Economists across the spectrum discuss the role smart machines are playing in the innovation and financial health of our country when the field questions on almost any topic. On Black Monday in 1987, one potential cause for this crash was program trading.  It occurred when Wall Street was first automated during this time many positions were replaced with computers. While we are still a projected 20 years away from a personal robot like Rosie from the Jetsons, robots and computers are playing a more central role in the day-to-day lives of average Americans than ever before.

Frank Tobe is the creator of ROBO-STOX of the first global robotics ETF (NASDAQ: ROBO) and is also the owner and publisher of The Robot Report. When asked how the transition into robotics is going to impact our labor market he discussed a few career fields that met a robotic fate: travel agents and reservationists were among them. He sees going forward pilots and commercial drivers staring down a similar fate. He said, "It also seems true that as companies reduce hazards and lower insurance costs they take away boring jobs. This improves productivity and has lower spoilage. It makes jobs more desirable.  Companies will be able to increase sales, and thereby need different types of workers. Needed fields are going to be sales, shipping, materials handling, expediting, engineering and design."
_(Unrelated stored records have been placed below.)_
(** ** The variables of the form and who writes them

    The variables that [calculate_action] reads are created at lines
    423-428 and written by the widgets bound to them (lines 436-506), by
    [reset_home] and by [load_selected_history]; [calculate_action],
    [compare_action] and [export_history] write none of them. *)








(** ** The answer of the save dialog

    [filedialog.asksaveasfilename] answers with an absolute path, and with
    the empty string when the dialog is cancelled, and the program names
    its ledger by a path relative to the working directory: two paths can
    name one file. A key of a [filesystem] stands for a file, and
    [file_of] is the resolution of a path by the system, the key of the
    file that the path names: [HISTORY_CSV] for every path that names the
    ledger. *)
Definition export_history_to (file_of : string -> string)
    (linesep answer : string) (fs : filesystem) : option modal * filesystem :=
  if negb (path_exists fs HISTORY_CSV) then (Some NoHistory, fs)
  else if String.eqb answer "" then (None, fs)
  else
    let target := file_of answer in
    let fs1 := <[target := ""]> fs in
    let text := read_newlines (default "" (fs1 !! HISTORY_CSV)) in
    (Some ExportSuccessful, <[target := write_newlines linesep text]> fs1).

(** A resolution for the examples: the working directory is [/home/user]. *)
Definition sample_file_of (path : string) : string :=
  if String.eqb path "/home/user/history.csv" then HISTORY_CSV else path.

(** ** The estimator in binary64

    The numbers of the program are Python floats, IEEE 754 binary64 with
    rounding to the nearest, ties to even. The definitions above take
    them for real numbers; [Binary64] has the estimator and the SAF step
    with the operations of binary64 themselves, as the primitive floats
    of the kernel compute them, for what rounding changes. *)

Module Binary64.
Import PrimFloat.
#[local] Set Warnings "-inexact-float".
Local Open Scope float_scope.

Definition RF_MULTIPLIER : float := 1.9.
Definition SAF_MAX_REDUCTION_PERCENT : float := 0.80.
Definition SHORT_HAUL_MAX_KM : float := 1500.
Definition SHORT_HAUL_LTO_CO2_FIXED_KG : float := 50.0.
Definition LONG_HAUL_LTO_CO2_FIXED_KG : float := 150.0.

(** [float(n)] for a Python int of at most 53 bits, where it is exact;
    larger ints are left out. *)
Definition float_of_int (n : Z) : option float :=
  if (Z.abs n <=? 2 ^ 53)%Z
  then Some (if (n <? 0)%Z then - of_uint63 (Uint63.of_Z (- n))
             else of_uint63 (Uint63.of_Z n))
  else None.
A recent Wanted Analytics study showed that demand for robotics skills increased 13% year-over-year from 2012 to 2013. Of the industries with the most robotics-related job ads, health care was up 23% and represented 65% of the overall demand.
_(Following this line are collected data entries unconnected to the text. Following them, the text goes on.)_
(** * cerca.py: event search and nearest bike-sharing stations

    A shallow embedding of [cerca.py] and the properties of its query
    matcher ([check_event]), its distance function ([haversine_distance]),
    its station ranker ([set_nearest_stations]) and of the two ways [main]
    collects events. *)

From Stdlib Require Import List String Ascii Bool ZArith Lia Arith.
From Stdlib Require Import Permutation Sorted.
From Stdlib Require Import Reals Lra.
Import ListNotations.

Set Implicit Arguments.
Set Warnings "-register-all".

(** ** Python results

    A call either returns a value or raises.  The only exceptions the
    modelled code can raise come from the [math] module and from [**].
    [main] catches nothing: an exception ends the program, and the objects
    at that point are seen by nobody. *)

Inductive exn : Type :=
| ValueError          (* math domain error *)
| OverflowError       (* math range error *)
| ZeroDivisionError.  (* 0.0 to a negative power *)

Inductive outcome (A : Type) : Type :=
| Returned (a : A)
| Raised (e : exn).

Arguments Returned {A} a.
Arguments Raised {A} e.

Definition bind {A B : Type} (m : outcome A) (k : A -> outcome B) : outcome B :=
  match m with
  | Returned a => k a
  | Raised e => Raised e
  end.

Notation "x <- m ;; k" := (bind m (fun x => k))
  (at level 61, m at next level, right associativity).

Definition raises {A : Type} (m : outcome A) : Prop :=
  exists e, m = Raised e.

(** ** Strings: the [in] operator of [str] *)

Open Scope string_scope.

(** [needle in haystack]: some suffix of the haystack starts with the
    needle.  The comparison is character by character. *)
Fixpoint str_in (needle haystack : string) : bool :=
  String.prefix needle haystack
  || match haystack with
     | EmptyString => false
     | String _ rest => str_in needle rest
     end.

(** What a substring is, independently of how it is searched. *)
Definition Substring (t s : string) : Prop :=
  exists before after, s = before ++ t ++ after.

Close Scope string_scope.

(** ** Search terms

    [ast.literal_eval] builds the search terms: a [str], a [list], a
    [tuple], or an object of another type.  [check_event] only asks for the
    type of the object, so an object of another type is kept as its type. *)

Inductive pytype : Type :=
| py_int | py_float | py_complex | py_bool | py_NoneType
| py_bytes | py_set | py_dict.

Inductive value : Type :=
| Str (s : string)
| PyList (items : list value)
| PyTuple (items : list value)
| Other (ty : pytype).

(** The expressions of the specification, and the Python object that
    stands for each. *)
Inductive SearchExpression : Type :=
| Term (t : string)
| Conjunction (children : list SearchExpression)
| Disjunction (children : list SearchExpression).

Fixpoint to_value (x : SearchExpression) : value :=
  match x with
  | Term t => Str t
  | Conjunction children => PyList (map to_value children)
  | Disjunction children => PyTuple (map to_value children)
  end.

(** ** Dates and times *)

Record Date : Type := mkDate { day : Z; month : Z; year : Z }.

Definition date_eqb (a b : Date) : bool :=
  (day a =? day b)%Z && (month a =? month b)%Z && (year a =? year b)%Z.

Record Time : Type := mkTime { hours : Z; minutes : Z }.

(** Two dates are the same date or they are not: the test the properties
    are stated with, which owes nothing to [date_eqb]. *)
Definition Date_eq_dec (a b : Date) : {a = b} + {a <> b}.
Proof. decide equality; apply Z.eq_dec. Defined.

(** ** Floating-point numbers

    The program computes with Python [float]s and the [math] module.  They
    are kept behind an interface: the operations the program uses, with the
    exceptions [math] and [**] raise.  [float_neg] (unary minus) is not
    used by the program, only by the laws below. *)

Class PyFloat (F : Type) : Type := {
  float_of_int : Z -> F;
  float_add : F -> F -> F;
  float_sub : F -> F -> F;
  float_mul : F -> F -> F;
  float_div : F -> F -> F;
  float_neg : F -> F;
  float_pow : F -> Z -> outcome F;
  float_le : F -> F -> bool;
  float_lt : F -> F -> bool;
  math_radians : F -> F;
  math_sin : F -> outcome F;
  math_cos : F -> outcome F;
  math_sqrt : F -> outcome F;
  math_atan2 : F -> F -> F
}.

(** Comparisons, as far as the ranker needs them.  [x <= x] fails only for
    a NaN; the laws hold for IEEE 754 numbers, NaN included. *)
Class FloatOrder (F : Type) `{PyFloat F} : Prop := {
  float_le_trans : forall a b c : F,
    float_le a b = true -> float_le b c = true -> float_le a c = true;
  float_le_total : forall a b : F,
    float_le a a = true -> float_le b b = true ->
    float_le a b = true \/ float_le b a = true;
  float_le_refl_l : forall a b : F,
    float_le a b = true -> float_le a a = true;
  float_lt_le : forall a b : F,
    float_lt a b = float_le a b && negb (float_le b a)
}.

Arguments FloatOrder F {_}.

(** Sign symmetries of the arithmetic, as far as [haversine_distance]
    needs them: subtraction the other way round gives the opposite number
    (or the same one: [x - x] is [+0.0] both ways), and the opposite goes
    through [radians], through a division and through [sin], and is lost in
    a square; [math.cos] raises nothing but [ValueError]. *)
Class FloatSigns (F : Type) `{PyFloat F} : Prop := {
  float_mul_comm : forall a b : F, float_mul a b = float_mul b a;
  float_sub_swap : forall a b : F,
    float_sub b a = float_neg (float_sub a b) \/ float_sub b a = float_sub a b;
  math_radians_neg : forall a : F,
    math_radians (float_neg a) = float_neg (math_radians a);
  float_div_neg : forall a b : F,
    float_div (float_neg a) b = float_neg (float_div a b);
  math_sin_neg : forall a : F,
    math_sin (float_neg a) = (s <- math_sin a ;; Returned (float_neg s));
  float_pow_neg_2 : forall a : F,
    float_pow (float_neg a) 2 = float_pow a 2;
  math_cos_raises : forall (a : F) (e : exn),
    math_cos a = Raised e -> e = ValueError
}.

Arguments FloatSigns F {_}.

(** ** The data model *)

Record LatLong (F : Type) : Type := mkLatLong { latitude : F; longitude : F }.

Module Station.
Record t (F : Type) : Type := mk {
  slots : Z;
  bikes : Z;
  coords : LatLong F;
  street : string;
  number : option string
}.
End Station.

(** An entry of a result list: the tuple [(station, distance)]. *)
Definition entry (F : Type) : Type := (Station.t F * F)%type.

(** What [Event.fromElementTree] reads in an [<acte>] element. *)
Record acte (F : Type) : Type := mkActe {
  acte_date : Date;
  acte_hour : option Time;
  acte_name : string;
  acte_place : string;
  acte_address : string;
  acte_coords : option (LatLong F)
}.

(** The attributes of an event, as [Event.fromElementTree] sets them: the
    name, the place and the address are [str] ([html.unescape] returns
    one), the hour and the coordinates may be [None]. *)
Module Event.
Record t (F : Type) : Type := mk {
  name : string;
  address : string;
  date : Date;
  hour : option Time;
  place : string;
  coords : option (LatLong F);
  stations_with_bikes : list (entry F);
  stations_with_slots : list (entry F)
}.

(** [Event.__init__], called with the six keywords: the two result lists
    start empty. *)
Definition init {F : Type} (date : Date) (hour : option Time)
    (name place address : string) (coords : option (LatLong F)) : t F :=
  mk name address date hour place coords [] [].

Definition fromElementTree {F : Type} (tree : acte F) : t F :=
  init (acte_date tree) (acte_hour tree) (acte_name tree)
       (acte_place tree) (acte_address tree) (acte_coords tree).

(** Assignment to the two result lists of an event. *)
Definition set_stations {F : Type} (e : t F)
    (with_slots with_bikes : list (entry F)) : t F :=
  mk (name e) (address e) (date e) (hour e) (place e) (coords e)
     with_bikes with_slots.
End Event.

(** ** The program *)

Section Program.
Context {F : Type} `{PyFloat F}.

(** *** [haversine_distance]

    The literals [6371e3], [2.0], [1.0] and the integer [2] that multiplies
    a float are the floats of the integers 6371000, 2 and 1.  The calls
    are in the order Python makes them, so that the first exception is the
    one raised. *)

Definition earth_radius : F := float_of_int 6371000.

Definition haversine_distance (origin destination : LatLong F) : outcome F :=
  let o_lon := math_radians (longitude origin) in
  let o_lat := math_radians (latitude origin) in
  let d_lon := math_radians (longitude destination) in
  let d_lat := math_radians (latitude destination) in
  let delta_lat :=
    math_radians (float_sub (latitude destination) (latitude origin)) in
  let delta_long :=
    math_radians (float_sub (longitude destination) (longitude origin)) in
  s_lat <- math_sin (float_div delta_lat (float_of_int 2)) ;;
  sq_lat <- float_pow s_lat 2 ;;
  c_o <- math_cos o_lat ;;
  c_d <- math_cos d_lat ;;
  s_long <- math_sin (float_div delta_long (float_of_int 2)) ;;
  sq_long <- float_pow s_long 2 ;;
  let a := float_add sq_lat (float_mul (float_mul c_o c_d) sq_long) in
  r1 <- math_sqrt a ;;
  r2 <- math_sqrt (float_sub (float_of_int 1) a) ;;
  let c := float_mul (float_of_int 2) (math_atan2 r1 r2) in
  Returned (float_mul earth_radius c).

(** *** [list.sort(key=...)]

    Python's sort is stable and compares keys with [<] only.  Here the
    first element is put in front of the first element of the sorted
    rest whose key is not smaller than its own.  On keys without a NaN
    every stable sort returns the same list ([list_sort_unique]). *)

Section Sort.
Variable A : Type.
Variable key : A -> F.

Fixpoint insert_sorted (x : A) (l : list A) : list A :=
  match l with
  | [] => [x]
  | y :: l' =>
      if float_lt (key y) (key x) then y :: insert_sorted x l'
      else x :: y :: l'
  end.

Fixpoint list_sort (l : list A) : list A :=
  match l with
  | [] => []
  | x :: l' => insert_sorted x (list_sort l')
  end.
End Sort.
Tobe said, "In the short term, robots that perform floor cleaning, lawn mowing, remote presence, apps on devices to monitor various health criteria, reminder apps to take and replenish pills, keep appointments, and devices that perform various physical and mental therapies are all likely.
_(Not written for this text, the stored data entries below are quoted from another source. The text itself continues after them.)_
(** start -> task -> end *)
Definition w_chain : Workflow :=
  workflow_of
    [ bare_node "s" START "Begin"; bare_node "t" TASK "Work";
      bare_node "e" END "Done" ]
    [ bare_dependency "s" "t" SEQUENTIAL;
      bare_dependency "t" "e" SEQUENTIAL ]
    [].

Definition chain_rank (i : NodeId) : nat :=
  if String.eqb i "s" then 0%nat
  else if String.eqb i "t" then 1%nat else 2%nat.

(** A -> B -> C -> A *)
Definition w_cycle : Workflow :=
  workflow_of
    [ bare_node "A" TASK "a"; bare_node "B" TASK "b";
      bare_node "C" TASK "c" ]
    [ bare_dependency "A" "B" SEQUENTIAL;
      bare_dependency "B" "C" SEQUENTIAL;
      bare_dependency "C" "A" SEQUENTIAL ]
    [].

(** A start node and a task that carry the same id. *)
Definition w_shared_id : Workflow :=
  workflow_of
    [ bare_node "x" START "Begin"; bare_node "x" TASK "Work" ] [] [].

(** An isolated start node and an isolated task. *)
Definition w_isolated : Workflow :=
  workflow_of
    [ bare_node "s" START "Begin"; bare_node "t" TASK "Work" ] [] [].

Definition quoted (s : string) : string := DQ +:+ s +:+ DQ.

(** A task whose resources are named by [member]. *)
Definition resource_document (member : string) : string :=
  "workflow " +:+ quoted "W" +:+ " { task " +:+ quoted "T"
  +:+ " { resources { " +:+ member +:+ ": 1 } } }".

(** The parser state once [k] more tokens are consumed. *)
Definition moved (k : nat) (st : DslParser.PState) : DslParser.PState :=
  {| DslParser.tokens := DslParser.tokens st;
     DslParser.current := (k + DslParser.current st)%nat;
     DslParser.now_calls := DslParser.now_calls st;
     DslParser.random_calls := DslParser.random_calls st |}.

(** The line and the column, both counted from one, of the character
    at [index] of [source]. *)
Fixpoint position_from (ln col : Z) (chars : list ascii) (index : nat)
  : Z * Z :=
  match index, chars with
  | S index', c :: chars' =>
      if Ascii.eqb c "010"%char then position_from (ln + 1) 1 chars' index'
      else position_from ln (col + 1) chars' index'
  | _, _ => (ln, col)
  end.

Definition position_of (source : string) (index : nat) : Z * Z :=
  position_from 1 1 (list_ascii_of_string source) index.

(** A [#] after a string literal on the second line. *)
Definition hash_after_string : string :=
  "workflow " +:+ quoted "W" +:+ " {" +:+ NL +:+
  "  description " +:+ quoted "demo" +:+ " # note" +:+ NL +:+
  "}".

(** A [#] with no string or block comment before it on its line. *)
Definition hash_on_own_line : string :=
  "workflow " +:+ quoted "W" +:+ " {" +:+ NL +:+
  "  # note" +:+ NL +:+
  "}".

(** A document whose references name nothing that is defined. *)
Definition dangling_document : string :=
  "workflow " +:+ quoted "W" +:+ " {" +:+ NL +:+
  "  track " +:+ quoted "Main" +:+ " { }" +:+ NL +:+
  "  task " +:+ quoted "A" +:+ " { track " +:+ quoted "Nowhere" +:+ " }"
  +:+ NL +:+
  "  decision " +:+ quoted "D" +:+ " { default " +:+ quoted "Ghost"
  +:+ " }" +:+ NL +:+
  "  dependencies { " +:+ quoted "A" +:+ " -> " +:+ quoted "Ghost" +:+ " }"
  +:+ NL +:+
  "}".

(** A document whose references all name defined nodes and tracks. *)
Definition resolved_document : string :=
  "workflow " +:+ quoted "W" +:+ " {" +:+ NL +:+
  "  track " +:+ quoted "Main" +:+ " { }" +:+ NL +:+
  "  task " +:+ quoted "A" +:+ " { track " +:+ quoted "Main" +:+ " }"
  +:+ NL +:+
  "  decision " +:+ quoted "D" +:+ " { default " +:+ quoted "A"
  +:+ " }" +:+ NL +:+
  "  dependencies { " +:+ quoted "A" +:+ " -> " +:+ quoted "D" +:+ " }"
  +:+ NL +:+
  "}".

(** The conditional dependency of the example in dsl/grammar.ts. *)
Definition documented_when_clause : string :=
  "workflow " +:+ quoted "P" +:+ " {" +:+ NL +:+
  "  dependencies {" +:+ NL +:+
  "    " +:+ quoted "Quality Check" +:+ " -> " +:+ quoted "Analyze Data"
  +:+ " when " +:+ quoted "quality_score > 0.8" +:+ NL +:+
  "  }" +:+ NL +:+
  "}".

(** Two uniquely named nodes joined by a conditional dependency. *)
Definition w_conditional : Workflow :=
  workflow_of
    [ bare_node "n1" START "Begin"; bare_node "n2" END "Done" ]
    [ {| sourceId := "n1"; targetId := "n2"; dep_type := CONDITIONAL;
         condition := Some {| leftOperand := "ready"; operator := EQUALS;
                              rightOperand := VBool true;
                              cond_metadata := None |};
         isDefault := None; dep_metadata := None |} ]
    [].

(** A task with a retry count. *)
Definition retry_task : WorkflowNode :=
  {| node_id := "n1"; node_type := TASK; node_name := "Load";
     node_description := None; trackId := None; position := None;
     size := None; resourceRequirements := None;
     node_metadata := None; taskType := Some "loader";
     parameters := None; timeout := None; retries := Some (Num 3);
     conditions := None; defaultTargetId := None; config := None;
     trackName := None; defaultTargetName := None |}.

Definition w_retries : Workflow := workflow_of [ retry_task ] [] [].

(** A decision in the track [track-1], named [Ingest], whose default
    target is the node [n2], named [Analyze]. *)
Definition tracked_decision : WorkflowNode :=
  decision_node "n1" "Check" (Some "track-1") (Some "n2").

Definition w_tracked : Workflow :=
  workflow_of
    [ tracked_decision; bare_node "n2" TASK "Analyze" ]
    [ bare_dependency "n1" "n2" SEQUENTIAL ]
    [ track_of "track-1" "Ingest" ["n1"] ].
Raj Batra, president of Industry Automation at Siemens Industry, said, "Since the early 2000s, automation and design software have begun to merge. Manufacturing software has become far more sophisticated. The result is an integration of the virtual and physical worlds." He spoke about today's modern factory and the factory of the future. "The advanced manufacturing facilities of today and tomorrow are clean and replete with robots, computers, lasers, and other ultramodern machine technologies. The most common tool a production worker carries at the newest auto plants in the Carolinas, Michigan, and Tennessee is not a wrench or screwdriver. It is an iPad. The new era of virtual-to-real manufacturing is upon us."

When Batra was asked about how this is going to affect the American worker, he had insightful comments and guidance. "As U.S. industry puts greater emphasis on smarter production, the skill sets required are different from those of the past. Understanding how to use software is a big part of it. Education in science, technology, engineering, and math are critically important. What we are seeing is the impact of Internet and connectivity on manufacturing in a way that it affected consumer networks and buying behavior during the dot.com boom.  It has taken a little longer in the industrial setting because of the incredible complexity there.  Building an airplane is a lot more complex than selling a book."

While it is uncertain what the future holds, one certain point is clear: we are on a rapidly moving ride. The technological advances which surround both products and people are happening fast. Jobs that existed for decades are slowly being replaced with machines, and the demand on the people who had those jobs is that they learn new skills. The hard truth is that there is road paved with learning ahead of us so we can exist in the seamless world that robotics and automation create.